İki yıla yakın bir süredir OHAL koşullarında yönetilen Türkiye, bu yetmezmiş gibi, yine AKP iktidarının yanlış dış politikası nedeniyle, 20 Ocak’ta Suriye’de sıcak savaş ortamına sürüklendi. Zeytin Dalı adıyla başlatılan Afrin askeri harekâtı kaçınılmaz can kayıplarının yanı sıra, asıl zararını, önemli sorunları kamuoyunun dikkatinden uzak tutmakla veriyor.

Barış suçlanırsa…
Zeytin ağacı, mitolojide barışı simgeler. Bir taraftan harekâtın adını barışı çağrıştıran Zeytin Dalı koyacaksınız, bir taraftan da bu toplumun barış isteyenlerini acımasızca suçlayacak, terörist diyerek ezeceksiniz. Bu büyük çelişki yalnız ve ancak demokratik olmayan bir ortamda yaşanabilir.
AKP, 2017 anayasası ile oluşturduğu yeni yönetim yapısının -adını geçen hafta baş mimarının da kullanmaya başladığı için artık Cumhurbaşkanlığı Hükümet Sistemi- CHS olarak kesinleştirebiliriz- savaş ortamında da deneme sürüşünü yapıyor.
Tamamıyla siyasallaştırılmış olan hukuk kullanılarak barış isteyen kişi ve kurumlar baskı altına alınıyor; yöneticiler eliyle kişiler işlerinden kovuluyor; yandaş sermaye eliyle iyice bağımlı kılınan basın-yayın her olanağı kullanarak ve tarihi gerçekleri çarpıtarak savaş çığırtkanlığı yapıyor.

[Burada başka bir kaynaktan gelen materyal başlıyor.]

(* ===== verification/Json.v ===== *)
(** JSON values ([serde_json::Value]) as the planning code uses them.

    [serde_json] is built without [preserve_order], so an object is a
    [BTreeMap]: an association list kept sorted by key, without duplicates.
    Printing and parsing text belong to the library and are parameters
    ([Store.External]); here are the value type and the accessors the source
    calls on it. *)
From S2P Require Import Prelude Text.

Inductive json : Type :=
| JNull
| JBool (b : bool)
| JInt (z : Z)
| JFloat (bits : Z)
| JStr (s : string)
| JArr (l : list json)
| JObj (m : list (string * json)).

(** Induction through the lists of arrays and objects. *)
Section JsonInd.
Context (P : json -> Prop).
Context (Hnull : P JNull) (Hbool : forall b, P (JBool b)) (Hint : forall z, P (JInt z))
  (Hfloat : forall z, P (JFloat z)) (Hstr : forall s, P (JStr s))
  (Harr : forall l, Forall P l -> P (JArr l))
  (Hobj : forall m, Forall (fun e => P (snd e)) m -> P (JObj m)).

Fixpoint json_nested_ind (j : json) : P j :=
  match j with
  | JNull => Hnull | JBool b => Hbool b | JInt z => Hint z | JFloat z => Hfloat z | JStr s => Hstr s
  | JArr l => Harr l
      ((fix items (l : list json) : Forall P l :=
          match l with
          | [] => Forall_nil_2 P
          | x :: l' => Forall_cons_2 P x l' (json_nested_ind x) (items l')
          end) l)
  | JObj m => Hobj m
      ((fix members (m : list (string * json)) : Forall (fun e => P (snd e)) m :=
          match m with
          | [] => Forall_nil_2 _
          | e :: m' => Forall_cons_2 _ e m' (json_nested_ind (snd e)) (members m')
          end) m)
  end.
End JsonInd.

(** [Map::insert]: replaces the value of an existing key. *)
Fixpoint map_insert (k : string) (v : json) (m : list (string * json)) : list (string * json) :=
  match m with
  | [] => [(k, v)]
  | (k', v') :: m' =>
      if decide (k = k') then (k, v) :: m'
      else if string_leb k k' then (k, v) :: m
      else (k', v') :: map_insert k v m'
  end.

Fixpoint map_get (k : string) (m : list (string * json)) : option json :=
  match m with
  | [] => None
  | (k', v) :: m' => if decide (k = k') then Some v else map_get k m'
  end.

(** [serde_json::json!({ ... })]: the entries are inserted in order. *)
Definition json_object (entries : list (string * json)) : json :=
  JObj (fold_left (fun m e => map_insert (fst e) (snd e) m) entries []).

(** [value[k] = v] on an object value. *)
Definition json_set (k : string) (v : json) (j : json) : json :=
  match j with JObj m => JObj (map_insert k v m) | _ => j end.

(** [Value::get] with a string key, [as_str], [as_array], [as_object], [as_bool]. *)
Definition json_get (k : string) (j : json) : option json :=
  match j with JObj m => map_get k m | _ => None end.
Definition json_as_str (j : json) : option string :=
  match j with JStr s => Some s | _ => None end.
Definition json_as_array (j : json) : option (list json) :=
  match j with JArr l => Some l | _ => None end.
Definition json_as_object (j : json) : option json :=
  match j with JObj _ => Some j | _ => None end.
Definition json_as_bool (j : json) : option bool :=
  match j with JBool b => Some b | _ => None end.

(** [payload.get(k).and_then(as_str)], the accessor most of the code uses. *)
Definition json_str_at (k : string) (j : json) : option string :=
  json_get k j ≫= json_as_str.

Definition json_strings (l : list string) : json := JArr (map JStr l).
Definition json_opt (o : option string) : json :=
  match o with Some s => JStr s | None => JNull end.

Lemma map_get_insert k k' v m :
  map_get k (map_insert k' v m) = if decide (k = k') then Some v else map_get k m.
Proof.
  induction m as [|[k0 v0] m IH]; simpl; [done|].
  repeat (case_decide; subst; simpl; try done).
  all: destruct (string_leb k' k0); simpl; repeat case_decide; congruence || done.
Qed.

Lemma json_get_set k k' v m :
  json_get k (json_set k' v (JObj m)) = if decide (k = k') then Some v else json_get k (JObj m).
Proof. apply map_get_insert. Qed.

(** Equality of values, member by member. *)
Fixpoint json_eqb (x y : json) : bool :=
  match x, y with
  | JNull, JNull => true
  | JBool a, JBool b => Bool.eqb a b
  | JInt a, JInt b => Z.eqb a b
  | JFloat a, JFloat b => Z.eqb a b
  | JStr a, JStr b => String.eqb a b
  | JArr l, JArr l' =>
      (fix items l l' := match l, l' with
                         | [], [] => true
                         | a :: l, b :: l' => json_eqb a b && items l l'
                         | _, _ => false
                         end) l l'
  | JObj m, JObj m' =>
      (fix members m m' := match m, m' with
                           | [], [] => true
                           | (k, a) :: m, (k', b) :: m' => String.eqb k k' && json_eqb a b && members m m'
                           | _, _ => false
                           end) m m'
  | _, _ => false
  end.

Lemma json_eqb_eq x y : json_eqb x y = true <-> x = y.
Proof.
  revert y. induction x as [|a|a|a|a|l IH|m IH] using json_nested_ind; intros [| | | | |l'|m']; simpl;
    try (split; [discriminate|by intros [=]]).
  - done.
  - rewrite Bool.eqb_true_iff. split; congruence.
  - rewrite Z.eqb_eq. split; congruence.
  - rewrite Z.eqb_eq. split; congruence.
  - rewrite String.eqb_eq. split; congruence.
  - transitivity (l = l'); [|split; congruence]. revert l'.
    induction IH as [|a l Ha _ IHl]; intros [|b l']; try (split; [discriminate|by intros [=]]); [done|].
    rewrite andb_true_iff, Ha, IHl. split; [by intros [-> ->]|by intros [= -> ->]].
  - transitivity (m = m'); [|split; congruence]. revert m'.
    induction IH as [|[k a] m Ha _ IHm]; intros [|[k' b] m']; try (split; [discriminate|by intros [=]]); [done|].
    simpl in Ha. rewrite !andb_true_iff, String.eqb_eq, Ha, IHm.
    split; [by intros [[-> ->] ->]|by intros [= -> -> ->]].
Qed.

#[export] Instance json_eq_dec : EqDecision json.
Proof.
  intros x y. destruct (json_eqb x y) eqn:E.
  - left. by apply json_eqb_eq.
  - right. intros Exy. apply json_eqb_eq in Exy. congruence.
Defined.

AKP ve destekçileri, barışseverleri terörist ve hain diye suçlarken çok daha fazlasını yapıyor; aslında barışı suçluyor. Savaş, ulusal kurtuluş elbisesi giydirilerek ve cihada yaslandırılarak o kadar kutsanıyor ki, savunan kimse kalmasın noktasına varan bir tutumla barış toplumun aklından tamamıyla çıkarılmak isteniyor.

Toplumsal yaşam nasıl olsun?
Barışı unutan toplum kimi çok önemli konularda tümüyle duyarsızlaştırılıyor. İşte size son günlerden üç örnek.

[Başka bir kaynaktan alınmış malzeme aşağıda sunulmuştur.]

(* ===== verification/Tx.v ===== *)
(** Transactions: a state and error monad over the planning store's world.

    [Tx S A] reads and updates a state and either returns or fails.  A
    failure carries no state: a [rusqlite::Transaction] dropped on an error
    path rolls back, and a single failing statement changes nothing, so the
    code that goes on after an error goes on from the state before it. *)
From S2P Require Import Prelude Text.

(** The errors SQLite reports for the statements the store executes. *)
Inductive SqliteError :=
| QueryReturnedNoRows
| InvalidColumnType
| FromSqlConversionFailure
| UniqueViolation (table : string)
| ForeignKeyViolation (table : string).

(** [PlanningStoreError] ([plugins/planning/src/error.rs]). *)
Inductive PlanningStoreError :=
| Sqlite (e : SqliteError)
| Json (message : string)
| CreateDirectory (path : string)
| NotFound (entity_type entity_id : string)
| InvalidInput (message : string)
| ProjectionParentMissing (path : string)
| ProjectionWrite (path : string)
| TimeFormat
| ActiveLeaseConflict (work_point_id : string)
| ProjectRunStatusMismatch (expected actual : string).

Inductive Outcome (S A : Type) :=
| Ok (a : A) (s : S)
| Fail (e : PlanningStoreError).
Arguments Ok {S A}.
Arguments Fail {S A}.

Definition Tx (S A : Type) := S -> Outcome S A.

#[export] Instance Tx_ret S : MRet (Tx S) := fun A a s => Ok a s.
#[export] Instance Tx_bind S : MBind (Tx S) := fun A B k m s =>
  match m s with Ok a s' => k a s' | Fail e => Fail e end.

Section Operations.
Context {S : Type}.

Definition fail {A} (e : PlanningStoreError) : Tx S A := fun _ => Fail e.
Definition reads {A} (f : S -> A) : Tx S A := fun s => Ok (f s) s.
Definition modify (f : S -> S) : Tx S unit := fun s => Ok tt (f s).

(** Rust's [?] on an [Option] turned into a [Result] with [ok_or]. *)
Definition ok_or {A} (o : option A) (e : PlanningStoreError) : Tx S A :=
  match o with Some a => mret a | None => fail e end.

(** [if !cond { return Err(e) }]. *)
Definition guard_or (b : bool) (e : PlanningStoreError) : Tx S unit :=
  if b then mret tt else fail e.

(** A [match] on a [Result]: [handle m] goes on with the error as a value. *)
Definition handle {A} (m : Tx S A) : Tx S (PlanningStoreError + A) := fun s =>
  match m s with Ok a s' => Ok (inr a) s' | Fail e => Ok (inl e) s end.

(** [result.map_err(f)]. *)
Definition map_err {A} (f : PlanningStoreError -> PlanningStoreError) (m : Tx S A) : Tx S A :=
  fun s => match m s with Ok a s' => Ok a s' | Fail e => Fail (f e) end.

(** [result.or_else(|_| m')]. *)
Definition or_else {A} (m m' : Tx S A) : Tx S A := fun s =>
  match m s with Ok a s' => Ok a s' | Fail _ => m' s end.

(** A [for] loop that only has effects, and one that threads an accumulator. *)
Fixpoint for_each {A} (l : list A) (f : A -> Tx S unit) : Tx S unit :=
  match l with [] => mret tt | x :: l' => _ ← f x; for_each l' f end.
Fixpoint for_acc {A B} (l : list A) (f : B -> A -> Tx S B) (b : B) : Tx S B :=
  match l with [] => mret b | x :: l' => b' ← f b x; for_acc l' f b' end.

(** [transaction.commit()] on success, rollback on failure: the store's state
    after an operation. *)
Definition committed {A} (m : Tx S A) (s : S) : S :=
  match m s with Ok _ s' => s' | Fail _ => s end.
End Operations.

(** ** Inversion of successful runs *)

Section Inversion.
Context {S : Type}.
Implicit Types s : S.

Lemma bind_Ok {A B} (m : Tx S A) (k : A -> Tx S B) s b s2 :
  (m ≫= k) s = Ok b s2 <-> exists a s1, m s = Ok a s1 /\ k a s1 = Ok b s2.
Proof.
  unfold mbind, Tx_bind. destruct (m s) as [a s1|e]; split; try naive_solver.
Qed.
Lemma ret_Ok {A} (a b : A) s s' : mret (M:=Tx S) a s = Ok b s' <-> b = a /\ s' = s.
Proof. unfold mret, Tx_ret. naive_solver. Qed.
Lemma reads_Ok {A} (f : S -> A) b s s' : reads f s = Ok b s' <-> b = f s /\ s' = s.
Proof. unfold reads. split; [by intros [= <- <-]|by intros [-> ->]]. Qed.
Lemma fail_Ok {A} e (b : A) s s' : fail e s = Ok b s' <-> False.
Proof. done. Qed.
Lemma modify_Ok (f : S -> S) b s s' : modify f s = Ok b s' <-> s' = f s.
Proof. unfold modify. destruct b. naive_solver. Qed.
Lemma ok_or_Ok {A} (o : option A) e b s s' : ok_or o e s = Ok b s' <-> o = Some b /\ s' = s.
Proof. unfold ok_or, mret, Tx_ret, fail. destruct o; naive_solver. Qed.
Lemma guard_or_Ok c e b s s' : guard_or c e s = Ok b s' <-> c = true /\ s' = s.
Proof. unfold guard_or, mret, Tx_ret, fail. destruct c, b; naive_solver. Qed.
Lemma map_err_Ok {A} f (m : Tx S A) b s s' : map_err f m s = Ok b s' <-> m s = Ok b s'.
Proof. unfold map_err. destruct (m s); naive_solver. Qed.
Lemma handle_inr {A} (m : Tx S A) b s s' : handle m s = Ok (inr b) s' <-> m s = Ok b s'.
Proof. unfold handle. destruct (m s); naive_solver. Qed.
Lemma handle_inl {A} (m : Tx S A) e s s' :
  handle m s = Ok (inl e) s' <-> m s = Fail e /\ s' = s.
Proof. unfold handle. destruct (m s); naive_solver. Qed.
End Inversion.

(** [tx_inv] unpacks every equation [m s = Ok a s'] of a composed [m]. *)
Ltac tx_step := match goal with
  | H : (let '(_, _) := ?p in _) _ = Ok _ _ |- _ => destruct p
  | H : (_ ≫= _) _ = Ok _ _ |- _ =>
      let a := fresh "a" in let s := fresh "s" in let H1 := fresh "R" in
      apply (proj1 (bind_Ok _ _ _ _ _)) in H; destruct H as (a & s & H1 & H)
  | H : mret _ _ = Ok _ _ |- _ => apply (proj1 (ret_Ok _ _ _ _)) in H; destruct H; subst
  | H : reads _ _ = Ok _ _ |- _ => apply (proj1 (reads_Ok _ _ _ _)) in H; destruct H; subst
  | H : fail _ _ = Ok _ _ |- _ => destruct (proj1 (fail_Ok _ _ _ _) H)
  | H : modify _ _ = Ok _ _ |- _ => apply (proj1 (modify_Ok _ _ _ _)) in H; subst
  | H : ok_or _ _ _ = Ok _ _ |- _ => apply (proj1 (ok_or_Ok _ _ _ _ _)) in H; destruct H; subst
  | H : guard_or _ _ _ = Ok _ _ |- _ => apply (proj1 (guard_or_Ok _ _ _ _ _)) in H; destruct H; subst
  | H : map_err _ _ _ = Ok _ _ |- _ => apply (proj1 (map_err_Ok _ _ _ _ _)) in H
  | H : handle _ _ = Ok (inr _) _ |- _ => apply (proj1 (handle_inr _ _ _ _)) in H
  | H : handle _ _ = Ok (inl _) _ |- _ => apply (proj1 (handle_inl _ _ _ _)) in H; destruct H; subst
  end.
Ltac tx_inv := repeat tx_step.

(** ** Frames

    [keeps f m]: a successful run of [m] leaves the component [f] of the
    state as it was.  The [frame] database decides it by the shape of [m]. *)
Definition keeps {S X A} (f : S -> X) (m : Tx S A) : Prop :=
  forall s a s', m s = Ok a s' -> f s' = f s.

Create HintDb frame.

Section Frames.
Context {S X : Type} (f : S -> X).

Lemma keeps_bind {A B} (m : Tx S A) (k : A -> Tx S B) :
  keeps f m -> (forall a, keeps f (k a)) -> keeps f (m ≫= k).
Proof.
  intros Hm Hk s b s' H. tx_inv. rewrite (Hk _ _ _ _ H). exact (Hm _ _ _ R).
Qed.
Lemma keeps_ret {A} (a : A) : keeps f (mret a).
Proof. intros s b s' H. by tx_inv. Qed.
Lemma keeps_fail {A} e : keeps f (fail (A:=A) e).
Proof. by intros s b s' H. Qed.
Lemma keeps_reads {A} (g : S -> A) : keeps f (reads g).
Proof. intros s b s' H. by tx_inv. Qed.
Lemma keeps_modify g : (forall s, f (g s) = f s) -> keeps f (modify g).
Proof. intros Hg s b s' H. by tx_inv. Qed.
Lemma keeps_ok_or {A} (o : option A) e : keeps f (ok_or o e).
Proof. intros s b s' H. by tx_inv. Qed.
Lemma keeps_guard_or b e : keeps f (guard_or b e).
Proof. intros s c s' H. by tx_inv. Qed.
Lemma keeps_handle {A} (m : Tx S A) : keeps f m -> keeps f (handle m).
Proof. intros Hm s [e|b] s' H; tx_inv; [done|exact (Hm _ _ _ H)]. Qed.
Lemma keeps_map_err {A} g (m : Tx S A) : keeps f m -> keeps f (map_err g m).
Proof. intros Hm s b s' H. tx_inv. exact (Hm _ _ _ H). Qed.
Lemma keeps_or_else {A} (m m' : Tx S A) : keeps f m -> keeps f m' -> keeps f (or_else m m').
Proof.
  intros Hm Hm' s b s' H. unfold or_else in H.
  destruct (m s) eqn:E; [injection H as <- <-; exact (Hm _ _ _ E)|exact (Hm' _ _ _ H)].
Qed.
Lemma keeps_for_each {A} (l : list A) g : (forall x, keeps f (g x)) -> keeps f (for_each l g).
Proof. intros Hg. induction l; simpl; [apply keeps_ret|by apply keeps_bind]. Qed.
Lemma keeps_for_acc {A B} (l : list A) (g : B -> A -> Tx S B) b :
  (forall b x, keeps f (g b x)) -> keeps f (for_acc l g b).
Proof.
  intros Hg. revert b. induction l; intros b; simpl; [apply keeps_ret|by apply keeps_bind].
Qed.
Lemma keeps_mapM {A B} (g : A -> Tx S B) (l : list A) :
  (forall x, keeps f (g x)) -> keeps f (mapM g l).
Proof.
  intros Hg. induction l as [|x l IH]; simpl; [apply keeps_ret|].
  apply keeps_bind; [done|]. intros y. apply keeps_bind; [done|]. intros. apply keeps_ret.
Qed.
Lemma keeps_if {A} (c : bool) (m m' : Tx S A) :
  keeps f m -> keeps f m' -> keeps f (if c then m else m').
Proof. by destruct c. Qed.
End Frames.

(** A frame for [f] is one for whatever [f] determines. *)
Lemma keeps_proj {S X Y A} (f : S -> X) (g : S -> Y) (m : Tx S A) :
  keeps f m -> (forall s s', f s' = f s -> g s' = g s) -> keeps g m.
Proof. intros Hm Hfg s a s' H. by eapply Hfg, Hm. Qed.

#[export] Hint Resolve keeps_bind keeps_ret keeps_fail keeps_reads keeps_ok_or keeps_guard_or
  keeps_handle keeps_map_err keeps_or_else keeps_for_each keeps_for_acc keeps_mapM : frame.

(** [frame]: proves a [keeps] goal from the [frame] database, splitting on
    the tests and matches of the program. *)
Ltac frame_step := lazymatch goal with
  | |- keeps _ (_ ≫= _) => apply keeps_bind; [|intros ?]
  | |- keeps _ (match ?x with _ => _ end) => destruct x
  | |- keeps _ (let _ := _ in _) => cbv zeta
  | |- keeps _ (for_each _ _) => apply keeps_for_each; intros ?
  | |- keeps _ (for_acc _ _ _) => apply keeps_for_acc; intros ? ?
  | |- keeps _ (mapM _ _) => apply keeps_mapM; intros ?
  | |- keeps _ _ => first
      [ solve [eauto 2 with frame nocore]
      | apply keeps_handle | apply keeps_map_err | apply keeps_or_else
      | apply keeps_modify; intros; reflexivity
      | apply keeps_bind | apply keeps_for_each | apply keeps_for_acc | apply keeps_mapM ]
  | |- _ => progress intros
  end.
Ltac frame := repeat frame_step.

(** ** Invariants

    [preserves P m]: a successful run of [m] from a state in [P] ends in [P].
    What keeps the part of
    the state [P] is about preserves [P] ([preserves_keeps]). *)
Definition preserves {S A} (P : S -> Prop) (m : Tx S A) : Prop :=
  forall s a s', m s = Ok a s' -> P s -> P s'.

Section Preserves.
Context {S : Type} (P : S -> Prop).

Lemma preserves_keeps {X A} (f : S -> X) (m : Tx S A) :
  (forall s s', f s' = f s -> P s -> P s') -> keeps f m -> preserves P m.
Proof. intros Hf Hm s a s' H. apply Hf. exact (Hm _ _ _ H). Qed.
Lemma preserves_bind {A B} (m : Tx S A) (k : A -> Tx S B) :
  preserves P m -> (forall a, preserves P (k a)) -> preserves P (m ≫= k).
Proof. intros Hm Hk s b s' H Hs. tx_inv. eapply Hk; [exact H|]. by eapply Hm. Qed.
Lemma preserves_ret {A} (a : A) : preserves P (mret a).
Proof. intros s b s' H. by tx_inv. Qed.
Lemma preserves_handle {A} (m : Tx S A) : preserves P m -> preserves P (handle m).
Proof. intros Hm s [e|b] s' H; tx_inv; [done|exact (Hm _ _ _ H)]. Qed.
Lemma preserves_map_err {A} g (m : Tx S A) : preserves P m -> preserves P (map_err g m).
Proof. intros Hm s b s' H. tx_inv. exact (Hm _ _ _ H). Qed.
Lemma preserves_for_each {A} (l : list A) g :
  (forall x, preserves P (g x)) -> preserves P (for_each l g).
Proof. intros Hg. induction l; simpl; [apply preserves_ret|by apply preserves_bind]. Qed.
Lemma preserves_for_acc {A B} (l : list A) (g : B -> A -> Tx S B) b :
  (forall b x, preserves P (g b x)) -> preserves P (for_acc l g b).
Proof.
  intros Hg. revert b. induction l; intros b; simpl; [apply preserves_ret|by apply preserves_bind].
Qed.
Lemma preserves_committed {A} (m : Tx S A) s : preserves P m -> P s -> P (committed m s).
Proof. intros Hm Hs. unfold committed. destruct (m s) eqn:E; [by eapply Hm|done]. Qed.
End Preserves.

Geçen günlerde Sağlık Bakanlığı’na bağlı İstanbul Kanuni Sultan Süleyman Eğitim ve Araştırma Hastanesi’nde bir toplumsal hastalık olayı yaşandı. Yalnızca beş ay dokuz gün içinde 38’i 15 yaşından küçük olmak üzere 115 hamile çocuk ile ilgili bildirimin yapılmadığını, insan yaşamına duyarlı bir sosyal hizmet uzmanı İclal Nergiz açıkladı; gazeteci Dinçer Gökçe de haber yaptı. Ortada bir toplumsal yara vardı. İstanbul Valiliği’nin soruşturma izni vermediği hastane yönetimi, uzmanın yerini iki kez değiştirdi; şimdilerde de ona atanacak yer arıyormuş. Hamile çocuklar olayı yurdun her tarafında çok sayıda benzeri bulunabilecek bir olaydır. Eğer, doktorların yasal örgütü TBB görevini yapabilseydi, bu olay tüm boyutlarıyla açıklık kazanır, toplum da sosyal hizmet uzmanına ve gazeteciye hak ettikleri değeri verirdi.

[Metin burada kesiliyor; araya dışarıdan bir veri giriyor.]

(* ===== verification/Store.v ===== *)
(** The planning store: its tables, its world and the shared helpers of
    [plugins/planning/src/storage.rs] and [session.rs].

    [Db] has a table per SQL table the modelled operations touch; a column
    holding JSON text or a printed enum is kept as the value it encodes (the
    enum columns are lossless by [Model.string_enum_roundtrip]).  [World] adds
    the position in the streams of clock readings and of fresh UUIDs and the
    session file.  Everything outside the repository (the clock, RFC 3339
    text, SQLite's [julianday], UUIDs, JSON text, file-system success) is a
    field of the class [External]. *)
From stdpp Require Import pretty.
From S2P Require Import Prelude Text Json Model Tx Table.

(** ** The outside world *)
Class External := {
  utc_now : nat -> Z;                          (* ns since the epoch, n-th reading *)
  rfc3339_format : Z -> option string;         (* OffsetDateTime::format *)
  rfc3339_parse : string -> option Z;          (* OffsetDateTime::parse *)
  julianday : string -> option Z;              (* SQLite julianday, NULL as None *)
  uuid_v4 : nat -> string;                     (* n-th Uuid::new_v4 *)
  json_to_string : json -> string;
  json_to_string_pretty : json -> string;
  debug_strings : list string -> string;       (* {:?} of a Vec<&String> *)
  session_readable : nat -> bool;              (* session file I/O succeeds *)
  session_writable : nat -> bool;
}.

Geçenlerde ilginç bir duyarsızlık örneği basınyayında yaşandı. Bir basın kuruluşunun iki çalışanı, işverenlerine, bir çalışma arkadaşlarının Saray tarafından istenmediğini iletiyor. Patron o gazeteciyi görevinden uzaklaştırıyor. Sonra ortaya çıkıyor ki, ortada bir kurgu var; Saray’ın o gazeteciyi istemediği tümüyle uydurma. Gazeteci işine dönüyor. İyi de ya o gazeteci Saray’ın yetkilisine ulaşamasaydı? Dahası, gazeteci hakkını sendikası ya da yargı yoluyla değil, Saray’a başvurarak arıyor. Bunda bir demokratik tuhaflık yok mu?
Yine geçenlerde bir spor kulübünün genel başkanlığına aday olduğu açıklayan kişi, Divan toplantısında kulüp yöneticilerinden birinin, tümüyle belgesiz ve çok ağır suçlamalarıyla karşılaştı; bir hukukun geçerli olduğu ülkelerde buna kişiliğin katledilmesi denir. Bu ülkede siyasi partilerde, sendikalarda dernek ve cemaatlerde çok sık görülen kişilik katliamları, giderek yaygınlaşıyor.
Kısaca bu ülkenin insanları, yalnız savaş meydanlarında can vermiyor; hukuk, özgürlük, ve barış olmadığından, kişilikler de, derin toplumsal yaralar açılarak her zaman yok edilebiliyor.